Problem to work on: Reproduce word for word, from the entries below, the line with "- intros n m1", the line with "Hr2|]]; unfold V.", and every line between them, and nothing more.

#### Records provided ####

(* ===== verification/PrivateGrow.v ===== *)
(** * Moving the ranges of the keys of a type *)

From S2P Require Import Prelude Wire Resource Privates PrivateLayout PrivateState PrivateFixup.
From S2P Require Import PrivateVisit PrivateScreen PrivatePhase.

(** ** One list *)

(** The list of owner [o0] is grown, which other lists do not see. *)
Section Grown.
Context (st : PrivState) (v : ghost) (o0 : owner) (bytes : Z) (keys' : keymap).
Notation keys := (m_keys (ps_mem st)).
Context (Hwf : wf st v) (Hu : updated (grown bytes) (g_keys v o0) keys keys').

Lemma grown_linked p l : linked keys p l -> linked keys' p l.
Proof using Hu. by apply updated_linked with (f := grown bytes) (l0 := g_keys v o0). Qed.

Lemma grown_other o a : o <> o0 -> a ∈ g_keys v o -> keys' !! a = keys !! a.
Proof using Hwf Hu.
  intros Hne Ha. eapply updated_other; [exact Hu|]. intros Ha'. apply Hne. by eapply (wf_disjoint _ _ Hwf).
Qed.

Lemma grown_tiled o t hi lo : o <> o0 -> tiled keys t hi (g_keys v o) lo -> tiled keys' t hi (g_keys v o) lo.
Proof using Hwf Hu. intros Hne. apply tiled_ext. intros a Ha. by apply (grown_other o). Qed.

Lemma grown_tiled_same t hi lo : 0 <= lo -> 0 <= bytes -> hi + bytes < 2147483648 ->
  tiled keys t hi (g_keys v o0) lo -> tiled keys' t (hi + bytes) (g_keys v o0) (lo + bytes).
Proof using Hu. intros. by apply tiled_grown with (keys := keys) (l0 := g_keys v o0). Qed.

Lemma grown_flat : o0 <> (None, PRIVATE_XSELINUX) ->
  flat keys (g_keys v (None, PRIVATE_XSELINUX)) (g_total v) ->
  flat keys' (g_keys v (None, PRIVATE_XSELINUX)) (g_total v).
Proof using Hwf Hu. intros Hne. apply flat_ext. intros a Ha. by apply (grown_other (None, PRIVATE_XSELINUX)). Qed.
End Grown.

(** ** The global keys of a type *)

(** The ghost after the global keys of [t] were moved up. *)
Definition base_up (t : DevPrivateType) (bytes : Z) (v : ghost) : ghost :=
  v <| g_base ::= fun base t' => if decide (t' = t) then base t' + bytes else base t' |>.

Lemma grow_global_spec st v t bytes :
  wf st v -> t <> PRIVATE_XSELINUX -> 0 <= bytes -> s_offset (global_keys st t) + bytes < 2147483648 ->
  exists keys' set,
    grow_private_set bytes (ps_mem st) (global_keys st t) = Ret (ps_mem st <| m_keys := keys' |>, set) /\
    set = global_keys st t <| s_offset := s_offset (global_keys st t) + bytes |> /\
    updated (grown bytes) (g_keys v (None, t)) (m_keys (ps_mem st)) keys' /\
    wf (st <| ps_mem := ps_mem st <| m_keys := keys' |> |> <| global_keys ::= set_of t (fun _ => set) |>)
      (base_up t bytes v).
Proof.
  intros Hwf Ht Hb Hn. destruct (wf_global _ _ Hwf t Ht) as [Hl Hti]. destruct (wf_low _ _ Hwf t) as [Hbase _].
  destruct (grow_private_set_spec bytes _ _ _ _ _ Hl Hti Hbase Hb Hn) as (keys' & E & Hu).
  eexists keys', _. split; [exact E|]. split; [done|]. split; [done|].
  split; cbn -[flat linked tiled]; unfold set_of.
  - intros t' Ht'. case_decide as Hd.
    + subst t'. cbn. split; [by eapply grown_linked, Hl|]. by eapply grown_tiled_same.
    + destruct (wf_global _ _ Hwf t' Ht') as [Hl' Hti']. split; [by eapply grown_linked, Hl'|].
      eapply grown_tiled, Hti'; [done..|congruence].
  - rewrite decide_False by congruence. destruct (wf_selinux _ _ Hwf) as (H1 & H2 & H3).
    split_and!; [by eapply grown_linked, H1| |done]. eapply grown_flat; [done..| |done]. congruence.
  - intros gpu i ss t' Hss. destruct (wf_screen _ _ Hwf gpu i ss t' Hss) as [H1 H2].
    split; [by eapply grown_linked, H1|]. by eapply grown_tiled, H2.
  - apply (wf_specific _ _ Hwf).
  - apply (wf_disjoint _ _ Hwf).
  - apply (wf_brk _ _ Hwf).
  - intros t'. destruct (wf_low _ _ Hwf t'). case_decide; split; try done; lia.
  - destruct (wf_small _ _ Hwf) as (H1 & H2 & H3). split_and!; [done| |done].
    intros t'. case_decide as Hd; [by subst t'|apply H2].
  - apply (wf_place _ _ Hwf).
  - apply (wf_block _ _ Hwf).
  - apply (wf_slots _ _ Hwf).
  - apply (wf_data _ _ Hwf).
Qed.

(** ** The keys of a type on one screen *)

Definition low_up (gi : bool * nat) (t : DevPrivateType) (bytes : Z) (v : ghost) : ghost :=
  v <| g_low ::= fun low gi' t' => if decide (gi' = gi /\ t' = t) then low gi' t' + bytes else low gi' t' |>.

(** What growing the sets of [t] of the screens [V] changes. *)
Record raised (bytes : Z) (t : DevPrivateType) (V : bool * nat -> Prop)
    (st : PrivState) (v : ghost) (st' : PrivState) (v' : ghost) : Prop := Raised {
  ra_gk : global_keys st' = global_keys st;
  ra_objects : ps_objects st' = ps_objects st;
  ra_slots sl : slot_get st' sl = slot_get st sl;
  ra_brk : m_brk (ps_mem st') = m_brk (ps_mem st);
  ra_ghost : v' = v <| g_low := g_low v' |>;
  ra_keys a : (forall gpu i, a ∉ g_keys v (Some (gpu, i), t)) ->
    m_keys (ps_mem st') !! a = m_keys (ps_mem st) !! a;
  ra_sets gpu i ss' : sets_at st' gpu i = Some ss' -> exists ss, sets_at st gpu i = Some ss /\
    (forall t', s_created (ss' t') = s_created (ss t') /\ (t' <> t -> ss' t' = ss t')) /\ (~ V (gpu, i) -> ss' = ss);
  ra_out gi t' : ~ (V gi /\ t' = t) -> g_low v' gi t' = g_low v gi t';
  ra_in gi : V gi -> g_low v' gi t = g_low v gi t + bytes;
}.

Lemma raised_refl bytes t st v : raised bytes t (fun _ => False) st v st v.
Proof. split; try done; [by destruct v|]. intros gpu i ss H. by exists ss. Qed.

Lemma raised_trans bytes t V1 V2 st v st1 v1 st2 v2 :
  raised bytes t V1 st v st1 v1 -> raised bytes t V2 st1 v1 st2 v2 -> (forall gi, V1 gi -> ~ V2 gi) ->
  raised bytes t (fun gi => V1 gi \/ V2 gi) st v st2 v2.
Proof.
  intros [A1 A2 A3 A4 A5 A6 A7 A8 A9] [B1 B2 B3 B4 B5 B6 B7 B8 B9] HV. split.
  - congruence.
  - congruence.
  - intros sl. by rewrite B3.
  - congruence.
  - rewrite B5, A5. done.
  - intros a Ha. rewrite B6, A6; [done|done|]. intros gpu i. rewrite A5. apply Ha.
  - intros gpu i ss H. destruct (B7 _ _ _ H) as (ss1 & H1 & E1 & F1). destruct (A7 _ _ _ H1) as (ss0 & H0 & E0 & F0).
    exists ss0. split; [done|]. split; [intros t'; destruct (E1 t') as [-> F], (E0 t') as [-> G]; split; [done|]; intros Ht; by rewrite F, G|]. intros Hn. rewrite F1, F0 by tauto. done.
  - intros gi t' H. rewrite B8, A8; [done|tauto..].
  - intros gi [H|H].
    + rewrite B8 by (intros [H' _]; by apply (HV gi)). by apply A9.
    + rewrite B9, A8; [done| |done]. intros [H' _]. by apply (HV gi).
Qed.

Lemma raised_iff bytes t V V' st v st' v' :
  (forall gi, V gi <-> V' gi) -> raised bytes t V st v st' v' -> raised bytes t V' st v st' v'.
Proof.
  intros HV [A1 A2 A3 A4 A5 A6 A7 A8 A9]. split; try done.
  - intros gpu i ss H. destruct (A7 _ _ _ H) as (ss0 & H0 & E0 & F0). exists ss0. split_and!; [done..|].
    intros Hn. apply F0. by rewrite HV.
  - intros gi t' H. apply A8. by rewrite HV.
  - intros gi H. apply A9. by rewrite HV.
Qed.

Lemma grow_one_screen st v gpu i s t bytes :
  wf st v -> screen_at st gpu i = Some s -> 0 <= bytes ->
  s_offset (screenSpecificPrivates s t) + bytes < 2147483648 ->
  exists m' s', grow_screen t bytes (ps_mem st) s = Ret (m', s', true) /\
    wf (with_screen st gpu i m' s') (low_up (gpu, i) t bytes v) /\
    raised bytes t (eq (gpu, i)) st v (with_screen st gpu i m' s') (low_up (gpu, i) t bytes v).
Proof.
  intros Hwf Hs Hb Hn. assert (sets_at st gpu i = Some (screenSpecificPrivates s)) as Hss by (unfold sets_at; by rewrite Hs).
  destruct (wf_screen _ _ Hwf gpu i _ t Hss) as [Hl Hti]. destruct (wf_low _ _ Hwf t) as [_ Hlow].
  destruct (grow_private_set_spec bytes _ _ _ _ _ Hl Hti (Hlow (gpu, i)) Hb Hn) as (keys' & E & Hu).
  unfold grow_screen. rewrite E. cbn [obind].
  set (set' := screenSpecificPrivates s t <| s_offset := _ |>).
  set (s' := s <| screenSpecificPrivates ::= set_of t (fun _ => set') |>).
  eexists _, s'. split; [reflexivity|].
  set (st' := with_screen st gpu i _ s').
  assert (Hmem : ps_mem st' = ps_mem st <| m_keys := keys' |>) by apply with_screen_mem.
  assert (Hget : forall sl, slot_get st' sl = slot_get st sl).
  { intros sl. destruct (decide (sl = ScreenSlot gpu i)) as [->|Hne].
    - unfold st'. rewrite (with_screen_get _ _ _ _ s) by done. cbn. by rewrite Hs.
    - by eapply with_screen_other. }
  assert (Hsets : forall g j ss', sets_at st' g j = Some ss' -> exists ss, sets_at st g j = Some ss /\
    forall t', ss' t' = if decide ((g, j) = (gpu, i) /\ t' = t) then set' else ss t').
  { intros g j ss' H%(with_screen_sets _ _ _ _ s); [|done]. case_decide as Hd.
    - destruct Hd as [-> ->]. eexists. split; [exact Hss|]. intros t'. rewrite H. cbn. unfold set_of.
      case_decide; case_decide; try done; tauto.
    - exists ss'. split; [done|]. intros t'. rewrite decide_False; [done|]. intros [[= -> ->] _]. by apply Hd. }
  assert (Hgk : global_keys st' = global_keys st) by apply with_screen_gk.
  split.
  - split; rewrite ?Hmem, ?Hgk; cbn -[flat linked tiled].
    + intros t' Ht'. destruct (wf_global _ _ Hwf t' Ht') as [H1 H2].
      split; [by eapply grown_linked, H1|]. by eapply grown_tiled, H2.
    + destruct (wf_selinux _ _ Hwf) as (H1 & H2 & H3). split_and!; [by eapply grown_linked, H1| |done].
      by eapply grown_flat.
    + intros g j ss' t' H. destruct (Hsets _ _ _ H) as (ss & H0 & Et). rewrite Et.
      destruct (wf_screen _ _ Hwf g j ss t' H0) as [H1 H2].
      destruct (decide ((g, j) = (gpu, i) /\ t' = t)) as [[Eg ->]|Hd].
      * injection Eg as -> ->. rewrite Hss in H0. injection H0 as <-. cbn.
        split; [by eapply grown_linked, H1|]. eapply grown_tiled_same; try done.
      * split; [by eapply grown_linked, H1|]. eapply grown_tiled, H2; [done..|]. intros [= -> -> ->]. by apply Hd.
    + apply (wf_specific _ _ Hwf).
    + apply (wf_disjoint _ _ Hwf).
    + apply (wf_brk _ _ Hwf).
    + intros t'. destruct (wf_low _ _ Hwf t') as [H1 H2]. split; [done|]. intros gi.
      specialize (H2 gi). destruct (decide (gi = (gpu, i) /\ t' = t)); lia.
    + destruct (wf_small _ _ Hwf) as (H1 & H2 & H3). split_and!; [done..|]. intros g j ss' t' H.
      destruct (Hsets _ _ _ H) as (ss & H0 & Et). rewrite Et.
      destruct (decide ((g, j) = (gpu, i) /\ t' = t)) as [[Eg ->]|Hd]; [exact Hn|by eapply H3].
    + intros o a Ha. destruct (wf_place _ _ Hwf o a Ha) as [H1 H2]. split; [done|]. intros sl p. rewrite Hget. apply H2.
    + intros sl p. rewrite Hget. apply (wf_block _ _ Hwf).
    + intros s1 s2 p1 p2. rewrite !Hget. apply (wf_slots _ _ Hwf).
    + intros sl p. rewrite Hget. apply (wf_data _ _ Hwf).
  - split; rewrite ?Hmem; try done.
    + apply with_screen_objects.
    + intros a Ha. cbn. by eapply updated_other.
    + intros g j ss' H. destruct (Hsets _ _ _ H) as (ss & H0 & Et). exists ss. split; [done|]. split.
      * intros t'. rewrite Et. destruct (decide ((g, j) = (gpu, i) /\ t' = t)) as [[Eg ->]|Hd]; [|done].
        injection Eg as -> ->. rewrite Hss in H0. injection H0 as <-. by split.
      * intros Hne. apply (with_screen_sets _ _ _ _ s) in H; [|done].
        rewrite decide_False in H; [congruence|]. intros [-> ->]. by apply Hne.
    + intros gi t' H. cbn. rewrite decide_False; [done|]. intros [-> ->]. by apply H.
    + intros gi <-. cbn. by rewrite decide_True.
Qed.

(** All screens of one list, then of both. *)
Lemma grow_screens gpu st v t bytes :
  wf st v -> 0 <= bytes ->
  (forall i ss, sets_at st gpu i = Some ss -> s_offset (ss t) + bytes < 2147483648) ->
  exists m' l' v',
    visit (grow_screen t bytes) (ps_mem st) (if gpu then ps_gpuscreens st else ps_screens st) = Ret (m', l', true) /\
    wf (put_screens gpu st m' l') v' /\
    raised bytes t (fun gi => gi.1 = gpu /\ is_Some (screen_at st gpu gi.2)) st v (put_screens gpu st m' l') v'.
Proof.
  intros Hwf Hb Hn. set (l := if gpu then ps_gpuscreens st else ps_screens st).
  assert (Hput : forall m l' i, screen_at (put_screens gpu st m l') gpu i = l' !! i) by (intros; by destruct gpu).
  assert (Hst : put_screens gpu st (ps_mem st) l = st) by (by destruct gpu, st).
  set (V n := fun gi : bool * nat => gi.1 = gpu /\ (gi.2 < n)%nat).
  destruct (visit_spec
    (fun n m' l' => length l' = length l /\ exists v', wf (put_screens gpu st m' l') v' /\
       raised bytes t (V n) st v (put_screens gpu st m' l') v')
    (fun _ _ => False) (grow_screen t bytes) l (ps_mem st)) as (m' & l' & ok & E & Hok).
  - intros n m1 l1 s (Hlen & v1 & Hwf1 & Hr1) Hs. apply lookup_lt_Some in Hs as Hlt.
    rewrite <- (Hput m1) in Hs.
    destruct (ra_sets _ _ _ _ _ _ _ Hr1 gpu n (screenSpecificPrivates s)) as (ss & Hss & _ & Ess).
    { unfold sets_at. by rewrite Hs. }
    destruct (grow_one_screen _ v1 gpu n s t bytes Hwf1 Hs Hb) as (m2 & s2 & E & Hwf2 & Hr2).
    { rewrite Ess; [by eapply Hn|]. intros [_ H]. cbn in H. lia. }
    assert (with_screen (put_screens gpu st m1 l1) gpu n m2 s2 = put_screens gpu st m2 (<[n:=s2]> l1)) as Ep
      by (by destruct gpu). rewrite Ep in *.
    exists m2, s2, true. split; [rewrite <- E; by destruct gpu|]. split; [by rewrite length_insert|].
    eexists. split; [exact Hwf2|].
    eapply raised_iff; [|eapply raised_trans; [exact Hr1|exact Hr2|]]; unfold V.
    + intros [g j]. cbn. split; [intros [[-> H]|[= <- <-]]; split; [done|lia|done|lia]|].
      intros [-> H]. destruct (decide (j = n)) as [->|]; [by right|left]. split; [done|lia].
    + intros gi [H1 H2] <-. cbn in H2. lia.
  - split; [done|]. exists v. rewrite Hst. split; [done|]. eapply raised_iff, raised_refl.
    intros gi. unfold V. split; [done|lia].
  - destruct ok; [|done]. destruct Hok as (Hlen & v' & Hwf' & Hr). exists m', l', v'. split_and!; try done.
    eapply raised_iff, Hr. intros [g j]. unfold V. cbn -[screen_at].
    assert (screen_at st gpu j = l !! j) as -> by (by destruct gpu). by rewrite lookup_lt_is_Some.
Qed.

Lemma grow_screen_specific_set_spec st v t bytes :
  wf st v -> 0 <= bytes ->
  (forall gpu i ss, sets_at st gpu i = Some ss -> s_offset (ss t) + bytes < 2147483648) ->
  exists st' v', grow_screen_specific_set t bytes st = Ret st' /\ wf st' v' /\
    raised bytes t (fun gi => is_Some (screen_at st gi.1 gi.2)) st v st' v'.
Proof.
  intros Hwf Hb Hn. unfold grow_screen_specific_set.
  destruct (grow_screens false st v t bytes Hwf Hb (Hn false)) as (m1 & l1 & v1 & -> & Hwf1 & Hr1). cbn [obind].
  set (st1 := put_screens false st m1 l1) in *.
  destruct (grow_screens true st1 v1 t bytes Hwf1 Hb) as (m2 & l2 & v2 & E2 & Hwf2 & Hr2).
  { intros i ss H. destruct (ra_sets _ _ _ _ _ _ _ Hr1 _ _ _ H) as (ss0 & H0 & _ & Es).
    rewrite Es; [by eapply Hn|]. by intros [[=] _]. }
  change (ps_mem st1) with m1 in E2. change (ps_gpuscreens st1) with (ps_gpuscreens st) in E2. cbn [put_screens] in E2.
  rewrite E2. cbn [obind]. eexists _, v2. split; [reflexivity|]. split; [exact Hwf2|].
  eapply raised_iff; [|eapply raised_trans; [exact Hr1|exact Hr2|]]; cbn beta.
  - intros [g j]. cbn. destruct g; split; try (intros H; by (left + right)); try (by intros [[? ?]|[? ?]]).
  - intros gi [H1 _] [H2 _]. congruence.
Qed.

####

Exercise answer:
  - intros n m1 l1 s (Hlen & v1 & Hwf1 & Hr1) Hs. apply lookup_lt_Some in Hs as Hlt.
    rewrite <- (Hput m1) in Hs.
    destruct (ra_sets _ _ _ _ _ _ _ Hr1 gpu n (screenSpecificPrivates s)) as (ss & Hss & _ & Ess).
    { unfold sets_at. by rewrite Hs. }
    destruct (grow_one_screen _ v1 gpu n s t bytes Hwf1 Hs Hb) as (m2 & s2 & E & Hwf2 & Hr2).
    { rewrite Ess; [by eapply Hn|]. intros [_ H]. cbn in H. lia. }
    assert (with_screen (put_screens gpu st m1 l1) gpu n m2 s2 = put_screens gpu st m2 (<[n:=s2]> l1)) as Ep
      by (by destruct gpu). rewrite Ep in *.
    exists m2, s2, true. split; [rewrite <- E; by destruct gpu|]. split; [by rewrite length_insert|].
    eexists. split; [exact Hwf2|].
    eapply raised_iff; [|eapply raised_trans; [exact Hr1|exact Hr2|]]; unfold V.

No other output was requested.